Figure 7. Tregs only transiently stabilize APC contacts in tumor parenchyma and stroma.

(A) DSFCs were installed on BALB/c mice; 2 days later, H2B-Cerulean–expressing CT26HA tumors were implanted into the chambers, and animals were infused with GFP+ HA-Tregs. On day 7, mice were injected with (unlabeled) HA-CTLs; 2 days later, HA-Treg behavior was recorded by MP-IVM. Micrograph shows HA-Tregs (green) at the border between tumor parenchyma (blue) and stroma 2 hours after injection of 150 kDa TRITC-Dextran, which was taken up by tumor-resident phagocytes (red). Right: Tracks of HA-Tregs with color-coded instantaneous velocity. (B) Similar to A, but no HA-Tregs were injected, and HA-CTLs expressed H2B-mRFP (green). Mice were i.v. injected with quantum dots to label the tumor vasculature (red). (C and D) Histograms of arrest coefficients of HA-Tregs (C) and HA-CTLs (D) in the tumor parenchyma and stroma of CT26 and CT26HA tumors. (E) Migratory tracks were smoothed through a moving average, and segments of continuous average motility <4 μm/min lasting >2 minutes were scored as arrests. (F) Duration of HA-Treg and HA-CTL arrests and frequency of arrests >5 minutes (boxed regions) in tumor parenchyma and stroma of CT26 and CT26HA tumors. Lines indicate medians. (G) Phenotype of CD45+ mCherry+ cells from CT26HA tumors. (H) 2 examples (of >20 observed) of HA-Tregs (green) interacting with CD11c-mCherry+ APCs (red) in a CT26HA tumor. Arrowhead indicates site of characteristic Treg tethering upon disengagement from APCs. Time shown in min:s. Data in C, D, and F are pooled from 5–8 individual recordings of different ROIs from 2–3 independent experiments per group. Data in G and H are from 2 independent experiments. Scale bars: 100 μm (A and B); 10 μm (H).

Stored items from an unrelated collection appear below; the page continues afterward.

(** The entries left in the sector that was read, then the next sector's.
    [src/core/fs/fat/fat.c:614-719 vfat_readdir] *)
Fixpoint readdir_loop (fuel entries_left : nat) (d : list Z) (s : rdlfn) (f : file fat_pvt) (st : St)
  : option (option dirent * list (Z * Z) * file fat_pvt * St) :=
  match fuel with
  | O => None
  | S fuel =>
      match entries_left with
      | O =>
          let* (sector, f, st) := next_sector sector_shift sbi f st in
          if sector =? 0 then Some (None, rd_cache s, f, st)
          else
            let* (d, st) := read_block sector st in
            readdir_loop fuel (Z.to_nat (Z.shiftl 1 (sector_shift - 5))) d s f st
      | S entries_left =>
          let de := take 32 d in
          let* r := read_step de s in
          match r with
          | EndOfDir => Some (None, rd_cache s, f, st)
          | Skip s => readdir_loop fuel entries_left (drop 32 d) s (advance f) st
          | Got name s =>
              let ino := u32 (Z.lor (de_first_cluster_low de) (Z.shiftl (de_first_cluster_high de) 16)) in
              Some (Some (Dirent ino (offset f) (get_inode_mode (de_attr de)) name), rd_cache s, advance f, st)
          end
      end
  end.

(** [None] for the entry is the end of the directory; the cache of the characters
    is a static variable.
    [src/core/fs/fat/fat.c:589-720 vfat_readdir] *)
Definition vfat_readdir (fuel : nat) (f : file fat_pvt) (unicache : list (Z * Z)) (st : St)
  : option (option dirent * list (Z * Z) * file fat_pvt * St) :=
  let* (sector, f, st) := get_the_right_sector sector_shift sbi f st in
  let sec_off := Z.land (offset f) (Z.shiftl 1 sector_shift - 1) in
  let* (d, st) := read_block sector st in
  let entries_left := Z.to_nat (Z.shiftr (Z.shiftl 1 sector_shift - sec_off) 5) in
  readdir_loop fuel entries_left (drop (Z.to_nat sec_off) d)
    (Rdlfn 0xff 0xff (replicate 261 0) None false unicache) f st.
End driver.
End codepage.

(** ** Directories as lists of files *)

(** The bytes of 16-bit characters. *)
Definition bytes_16 (c : Z) : list Z := [u8 c; u8 (c / 256)].
Definition chars (l : list Z) : list Z := concat (map bytes_16 l).

(** A long entry of thirteen characters. *)
Definition enc_long (id csum : Z) (chunk : list Z) : list Z :=
  id :: chars (take 5 chunk) ++ [0x0f; 0; csum] ++ chars (take 6 (drop 5 chunk)) ++ [0; 0] ++
  chars (drop 11 chunk).

Definition char_ok (c : Z) : Prop := 0 < c < 65536.

Definition slots (l : list Z) : nat := ((length l + 12) / 13)%nat.

(** The name, its NUL and the padding fill the slots. *)
Definition padded (l : list Z) : list Z := take (13 * slots l) (l ++ 0 :: replicate 12 0xffff).

Definition chunk_of (l : list Z) (k : nat) : list Z := take 13 (drop (13 * k) (padded l)).

(** The long entries, the last part of the name first. *)
Definition entry_of (csum : Z) (l : list Z) (j : nat) : list Z :=
  enc_long (if (S j =? slots l)%nat then Z.of_nat (S j) + 0x40 else Z.of_nat (S j)) csum (chunk_of l j).

Definition enc_name (csum : Z) (l : list Z) : list (list Z) :=
  map (entry_of csum l) (rev (seq 0 (slots l))).

(** A file: its long name, if it has one, and its short entry; anything else: an
    entry that was deleted, or a volume label. *)
Inductive item :=
| Named (long : option (list Z)) (short : list Z)
| Other (de : list Z).

Definition enc_item (i : item) : list (list Z) :=
  match i with
  | Named (Some l) de => enc_name (get_checksum (de_name de)) l ++ [de]
  | Named None de => [de]
  | Other de => [de]
  end.

Definition item_ok (i : item) : Prop :=
  match i with
  | Named long de =>
      match long with Some l => (1 <= length l <= 255)%nat /\ Forall char_ok l | None => True end /\
      length de = 32%nat /\ Forall is_byte de /\ byte_at de 0 <> 0 /\ de_attr de <> 0x0f /\ Z.land (de_attr de) 0x08 = 0
  | Other de =>
      length de = 32%nat /\ Forall is_byte de /\ byte_at de 0 <> 0 /\
      (byte_at de 0 = 0xe5 \/ (de_attr de <> 0x0f /\ Z.land (de_attr de) 0x08 <> 0))
  end.

Lemma bytes_16_char c : 0 <= c < 65536 -> u8 c + 256 * u8 (c / 256) = c.
Proof. intros; ulia. Qed.

Lemma enc_long_fields id csum chunk :
  length chunk = 13%nat -> Forall (fun c => 0 <= c < 65536) chunk ->
  let de := enc_long id csum chunk in
  length de = 32%nat /\ byte_at de 0 = id /\ le_id de = id /\ le_checksum de = csum /\ de_attr de = 0x0f /\
  long_chunk de = chunk.
Proof.
  intros Hl Hc; do 13 (destruct chunk as [|? chunk]; [discriminate|]); destruct chunk; [|discriminate].
  repeat match goal with H : Forall _ (_ :: _) |- _ => inversion_clear H end.
  split; [done|split; [done|split; [done|split; [done|split; [done|]]]]].
  unfold long_chunk, enc_long, get_16, byte_at; cbn; now rewrite !bytes_16_char by assumption.
Qed.

(** ** The padding of names *)

Lemma slots_bounds l : (length l <= 13 * slots l < length l + 13)%nat.
Proof. unfold slots; pose proof (Nat.div_mod (length l + 12) 13); pose proof (Nat.mod_upper_bound (length l + 12) 13); lia. Qed.

Lemma length_padded l : length (padded l) = (13 * slots l)%nat.
Proof. pose proof (slots_bounds l); unfold padded; rewrite length_take, length_app; cbn [length]; rewrite length_replicate; lia. Qed.

Lemma padded_chars l : Forall char_ok l -> Forall (fun c => 0 <= c < 65536) (padded l).
Proof.
  intros H; apply Forall_take, Forall_app; split; [|constructor; [lia|apply Forall_replicate; lia]].
  eapply Forall_impl; [exact H|]; unfold char_ok; cbn; lia.
Qed.

Lemma chunk_facts l k : Forall char_ok l -> (k < slots l)%nat ->
  length (chunk_of l k) = 13%nat /\ Forall (fun c => 0 <= c < 65536) (chunk_of l k).
Proof.
  intros H Hk; unfold chunk_of; split; [rewrite length_take, length_drop, length_padded; lia|].
  now apply Forall_take, Forall_drop, padded_chars.
Qed.

(** The padding after a name: NUL and 0xffff, as much as there is room for. *)
Lemma padded_split l : exists m, (13 * slots l = length l + m)%nat /\
  padded l = l ++ match m with O => [] | S m => 0 :: replicate m 0xffff end.
Proof.
  pose proof (slots_bounds l); exists (13 * slots l - length l)%nat; split; [lia|].
  unfold padded; rewrite take_app, take_ge by lia; f_equal.
  destruct (13 * slots l - length l)%nat eqn:E; [done|]; rewrite firstn_cons; f_equal.
  rewrite take_replicate; f_equal; lia.
Qed.

Lemma slot_bits n : (1 <= n <= 20)%nat ->
  Z.land (Z.of_nat n + 64) 64 <> 0 /\ Z.land (Z.of_nat n + 64) 63 = Z.of_nat n /\ Z.land (Z.of_nat n) 64 = 0 /\
  Z.lor (Z.of_nat n) 64 = Z.of_nat n + 64.
Proof. intros H; do 21 (destruct n as [|n]; [first [lia | vm_compute; intuition discriminate]|]); lia. Qed.

Section search.
Context (upper uni0 uni1 : Z -> Z).

(** No character of the code page, 0 apart, stands for 0. *)
Hypothesis uni_nul : uni0 0 = 0 /\ uni1 0 = 0.

(** ** Long names that match *)

(** Character by character, in one case or the other. *)
Fixpoint long_eq (dname l : list Z) : bool :=
  match dname, l with
  | [], [] => true
  | c :: dname, cp :: l => ((cp =? uni0 c) || (cp =? uni1 c)) && long_eq dname l
  | _, _ => false
  end.

Definition name_ok (dname : list Z) : Prop := Forall (fun c => 0 < c < 256) dname.

Lemma match_padding str m rest :
  name_ok str ->
  match match_chars uni0 uni1 str (match m with O => [] | S m => 0 :: replicate m 0xffff end ++ rest) m with
  | None => false
  | Some (str, mch, len) => (char_at str 0 =? 0) && forallb (fun c => c =? 0xffff) (take len mch)
  end = match str with [] => true | _ => false end.
Proof.
  intros Hs; assert (Hz : (char_at str 0 =? 0) = match str with [] => true | _ => false end).
  { destruct str as [|c str]; [done|]; inversion Hs; subst; unfold byte_at; cbn; apply Z.eqb_neq; lia. }
  destruct m; cbn [match_chars]; [rewrite take_0; cbn; now rewrite Hz, andb_true_r|].
  cbn; rewrite Hz; rewrite take_app_le by (rewrite length_replicate; lia).
  rewrite take_ge by (rewrite length_replicate; lia).
  replace (forallb (fun c => c =? 65535) (replicate m 65535)) with true; [now rewrite andb_true_r|].
  symmetry; induction m; cbn; auto.
Qed.

Lemma match_longname_spec dname l rest :
  name_ok dname -> Forall char_ok l ->
  vfat_match_longname uni0 uni1 dname (padded l ++ rest) (13 * slots l) = long_eq dname l.
Proof.
  intros Hd Hl; destruct (padded_split l) as (m & -> & ->); unfold vfat_match_longname.
  rewrite <- app_assoc; clear -uni_nul Hd Hl; revert dname Hd; induction Hl as [|cp l Hc Hl IH]; intros str Hd.
  - cbn [length app Nat.add]; rewrite match_padding by done; destruct str; done.
  - cbn [length app Nat.add match_chars]; change (char_at (cp :: _) 0) with cp; unfold char_ok in Hc.
    rewrite (proj2 (Z.eqb_neq cp 0)) by lia; destruct str as [|c str]; cbn [long_eq].
    + unfold byte_at; cbn; destruct uni_nul as [-> ->].
      rewrite (proj2 (Z.eqb_neq cp 0)) by lia; done.
    + change (char_at (c :: str) 0) with c; cbn [tail]; inversion Hd; subst.
      destruct (cp =? uni0 c), (cp =? uni1 c); cbn [negb andb orb]; auto.
Qed.

(** ** The long entries of a name, one after the other *)

(** The search over a list of entries. *)
Fixpoint find_entries (dname mangled_name : list Z) (vfat_init : Z) (entries : list (list Z)) (s : lfn)
  : option (list Z + (bool * lfn)) :=
  match entries with
  | [] => Some (inr (true, s))
  | de :: entries =>
      let* r := find_step uni0 uni1 dname mangled_name vfat_init de s in
      match r with
      | NotFound => Some (inr (false, s))
      | Found => Some (inl de)
      | Next s => find_entries dname mangled_name vfat_init entries s
      end
  end.

Lemma find_entries_app dname mangled init es1 es2 : forall s,
  find_entries dname mangled init (es1 ++ es2) s =
    match find_entries dname mangled init es1 s with
    | Some (inr (true, s)) => find_entries dname mangled init es2 s
    | r => r
    end.
Proof.
  induction es1 as [|de es1 IH]; intros s; cbn [app find_entries]; [done|].
  destruct (find_step _ _ _ _ _ _ _) as [[| |s']|]; auto.
Qed.

(** Between two files. *)
Definition clean (init : Z) (s : lfn) : Prop := vfat_next s = init /\ long_match s = false.

Context (dname mangled : list Z).
Notation dslots := (slots dname).
Notation init := (Z.of_nat dslots + 0x40).
Hypothesis dname_ok : name_ok dname.
Hypothesis dname_short : (length dname <= 260)%nat.

Lemma dslots_bound : (dslots <= 20)%nat.
Proof. unfold slots; apply (Nat.Div0.div_le_mono _ 272 13); lia. Qed.

(** A long entry of another name is passed over. *)
Lemma skip_entry de s :
  byte_at de 0 <> 0 -> de_attr de = 0x0f -> le_id de <> init -> clean init s ->
  exists s', find_step uni0 uni1 dname mangled init de s = Some (Next s') /\ clean init s'.
Proof.
  intros H0 Ha Hi [Hn Hm]; unfold find_step, long_entry.
  rewrite (proj2 (Z.eqb_neq _ _) H0), (proj2 (Z.eqb_eq _ _) Ha), Hn, (proj2 (Z.eqb_neq _ _) Hi).
  eexists; split; [reflexivity|done].
Qed.

(** What [long_name] holds when [j] entries of the name are still to come. *)
Definition name_buffer (l : list Z) (j : nat) : list Z :=
  replicate (13 * j) 0 ++ drop (13 * j) (padded l) ++ replicate (260 - 13 * slots l) 0.

Lemma name_buffer_start l : (slots l <= 20)%nat -> name_buffer l (slots l) = replicate 260 0.
Proof.
  intros H; unfold name_buffer; rewrite drop_ge by (rewrite length_padded; lia).
  cbn [app]; rewrite <- replicate_add; f_equal; lia.
Qed.

Lemma blit_middle (a b c bs : list Z) : length bs = length b -> blit (length a) bs (a ++ b ++ c) = a ++ bs ++ c.
Proof.
  intros H; apply list_eq; intros i; destruct (decide (i < length (a ++ b ++ c))%nat) as [Hi|Hi].
  - rewrite blit_lookup by done; rewrite !length_app in Hi; destruct (decide _) as [Hd|Hd].
    + rewrite lookup_app_r, lookup_app_l by lia; done.
    + destruct (decide (i < length a)%nat); [now rewrite !lookup_app_l by lia|].
      rewrite !(lookup_app_r a), !lookup_app_r by lia; f_equal; lia.
  - rewrite !lookup_ge_None_2; [done|rewrite !length_app in *; lia|rewrite length_blit; lia].
Qed.

Lemma name_buffer_step l j : (S j <= slots l)%nat ->
  blit (13 * j) (chunk_of l j) (name_buffer l (S j)) = name_buffer l j.
Proof.
  intros Hj; unfold name_buffer; replace (13 * S j)%nat with (13 * j + 13)%nat by lia.
  rewrite replicate_add, <- app_assoc, <- (length_replicate (13 * j) 0) at 1; pose proof (length_padded l).
  rewrite blit_middle by (unfold chunk_of; rewrite length_take, length_drop, length_replicate; lia).
  f_equal; rewrite app_assoc; f_equal; unfold chunk_of.
  rewrite <- drop_drop; apply take_drop.
Qed.

(** The last thing done for a long entry. *)
Definition chunk_result (csum : Z) (l : list Z) (j : nat) (r : entry_result) : Prop :=
  match j with
  | O => exists s, r = Next s /\
      (if long_eq dname l then long_match s = true /\ vfat_csum s = csum else clean init s)
  | S _ => r = Next (Lfn (Z.of_nat j) csum (name_buffer l j) (13 * slots l) false)
  end.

Figure 8. HA-Tregs and HA-CTLs colocalize, but do not directly interact, in tumor tissue.

DSFCs were installed on BALB/c mice; 2 days later, histone H2B-Cerulean–expressing CT26HA tumors (blue) were implanted into the chambers, and animals were infused with GFP+ HA-Tregs (green). On day 7, mice were injected with tdTomato-expressing HA-CTLs (red); 2 days later, the behavior of both populations in tumor tissue was recorded by MP-IVM. (A) Overview highlighting position of T cells in both tumor stroma and parenchyma. (B) 3 sample time series of HA-Tregs that migrated in close vicinity of HA-CTLs without forming a stable interface suggestive of a direct interaction. Time shown in min:s. Scale bars: 100 μm (A); 10 μm (B).